%%

(** [struct RTW88ConnectArgs], zeroed and filled by [strlcpy]; [ssid] and [pass]
    are the arguments without their terminators. *)
Definition connect_args (ssid : list Z) (pass : option (list Z)) : option (list Z) :=
  s ← strlcpy (zeros sizeof_ssid) (ssid ++ [0]) sizeof_ssid;
  p ← match pass with
      | Some pass => strlcpy (zeros sizeof_password) (pass ++ [0]) sizeof_password
      | None => Some (zeros sizeof_password)
      end;
  Some (s ++ p).
(** The loop of [cmd_connect]: [i] counts up to [i + n]. *)
Fixpoint connect_poll (n : nat) (i : Z) (w : list ctl_event) : Z * list ctl_event :=
  match n with
  | O => (1, say LTimedOut w)
  | S n =>
      let '(a, w) := kernel_call kRTW88GetState [] [] (nap w) in
      if a_kr a =? KERN_SUCCESS then
        let w := say (LState (state_name (a_state a))) w in
        if a_state a =? 5 then (0, say (LConnected (a_rssi a)) w)
        else if (a_state a =? 0) && (3 <? i) then (1, say LConnectFailed w)
        else connect_poll n (i + 1) w
      else connect_poll n (i + 1) w
  end.
Definition cmd_connect (ssid : list Z) (pass : option (list Z)) (w : list ctl_event) : option (Z * list ctl_event) :=
  args ← connect_args ssid pass;
  let '(a, w) := kernel_call kRTW88Connect [] args w in
  if negb (a_kr a =? KERN_SUCCESS) then Some (1, say LFailed w)
  else Some (connect_poll 30 0 (say LConnecting w)).

Definition cmd_disconnect (w : list ctl_event) : Z * list ctl_event :=
  let '(a, w) := kernel_call kRTW88Disconnect [] [] w in
  if negb (a_kr a =? KERN_SUCCESS) then (1, say LFailed w) else (0, say LDisconnected w).
Definition cmd_status (w : list ctl_event) : Z * list ctl_event :=
  let '(a, w) := kernel_call kRTW88GetState [] [] w in
  if negb (a_kr a =? KERN_SUCCESS) then (1, say LFailed w)
  else
    let w := say LStatus (say (LState (state_name (a_state a))) w) in
    (0, if a_state a =? 5 then say LLink w else w).
(** [fwrite] of [sz] bytes of a buffer of 4096. *)
Definition cmd_log (w : list ctl_event) : option (Z * list ctl_event) :=
  let '(a, w) := kernel_call kRTW88GetLog [] [] w in
  if negb (a_kr a =? KERN_SUCCESS) then Some (1, say LFailed w)
  else text ← ldn (a_buf a) 0 (a_len a); Some (0, say (LLog text) w).
(** [(uint64_t)level] of an int. *)
Definition cmd_debug (level : Z) (w : list ctl_event) : Z * list ctl_event :=
  let '(a, w) := kernel_call kRTW88SetDebug [u64 level] [] w in
  if negb (a_kr a =? KERN_SUCCESS) then (1, say LFailed w) else (0, say (LDebug level) w).
Definition cmd_power (on : bool) (w : list ctl_event) : Z * list ctl_event :=
  let '(a, w) := kernel_call (if on then kRTW88PowerOn else kRTW88PowerOff) [] [] w in
  if negb (a_kr a =? KERN_SUCCESS) then (1, say LFailed w) else (0, say (LPower on) w).

(** [atoi]: white space, a sign, digits; the value as an int. *)
Definition is_space (c : Z) : bool := (c =? 32) || ((9 <=? c) && (c <=? 13)).
Fixpoint skip_spaces (s : list Z) : list Z :=
  match s with c :: r => if is_space c then skip_spaces r else s | [] => [] end.
Fixpoint digits (acc : Z) (s : list Z) : Z :=
  match s with c :: r => if (48 <=? c) && (c <=? 57) then digits (acc * 10 + (c - 48)) r else acc | [] => acc end.
Definition atoi (s : list Z) : Z :=
  signed 32 (match skip_spaces s with
    | c :: r => if c =? 45 then - digits 0 r else if c =? 43 then digits 0 r else digits 0 (c :: r)
    | [] => 0 end).

(** [getopt w]: the options it returns for the arguments from the command on,
    each with its argument. *)
Context (getopt : list (list Z) -> list (Z * list Z)).
Definition scan_wait (opts : list (Z * list Z)) : Z :=
  fold_left (fun wait '(opt, optarg) => if opt =? 119 then atoi optarg else wait) opts 10.

Definition is_cmd (c : list Z) (name : string) : bool := bool_decide (c = chars name).
(** The dispatch of [main], with a connection; [cmd] is argv[1] and [rest] what
    follows it. *)
Definition dispatch (cmd : list Z) (rest : list (list Z)) (w : list ctl_event) : option (Z * list ctl_event) :=
  if is_cmd cmd "scan" then cmd_scan (scan_wait (getopt (cmd :: rest))) w
  else if is_cmd cmd "list" then ctl_list w
  else if is_cmd cmd "connect" then
    match rest with
    | [] => Some (1, say LNeedsSsid w)
    | ssid :: more => cmd_connect ssid (head more) w
    end
  else if is_cmd cmd "disconnect" then Some (cmd_disconnect w)
  else if is_cmd cmd "power" then
    match rest with
    | x :: _ => if negb (is_cmd x "on") && negb (is_cmd x "off") then Some (1, say LNeedsOnOff w) else Some (cmd_power (is_cmd x "on") w)
    | [] => Some (1, say LNeedsOnOff w)
    end
  else if is_cmd cmd "status" then Some (cmd_status w)
  else if is_cmd cmd "log" then cmd_log w
  else if is_cmd cmd "debug" then
    match rest with [] => Some (1, say LNeedsLevel w) | level :: _ => Some (cmd_debug (atoi level) w) end
  else Some (1, say LUsage (say LUnknown w)).

(** [argv] from the command on. *)
Definition main (argv : list (list Z)) : option (Z * list ctl_event) :=
  match argv with
  | [] => Some (1, say LUsage [])
  | cmd :: rest =>
      let '(ok, w) := open_kext [] in
      if negb ok then Some (1, w)
      else '(ret, w) ← dispatch cmd rest w; Some (ret, w ++ [CtlClose])
  end.
End ctl.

%%

The lines above from the one with "Definition cmd_log (w" through the one with "(** [(uint64_t)level] of an int. *)" are to be duplicated exactly, ends included, with nothing added.

Definition cmd_log (w : list ctl_event) : option (Z * list ctl_event) :=
  let '(a, w) := kernel_call kRTW88GetLog [] [] w in
  if negb (a_kr a =? KERN_SUCCESS) then Some (1, say LFailed w)
  else text ← ldn (a_buf a) 0 (a_len a); Some (0, say (LLog text) w).
(** [(uint64_t)level] of an int. *)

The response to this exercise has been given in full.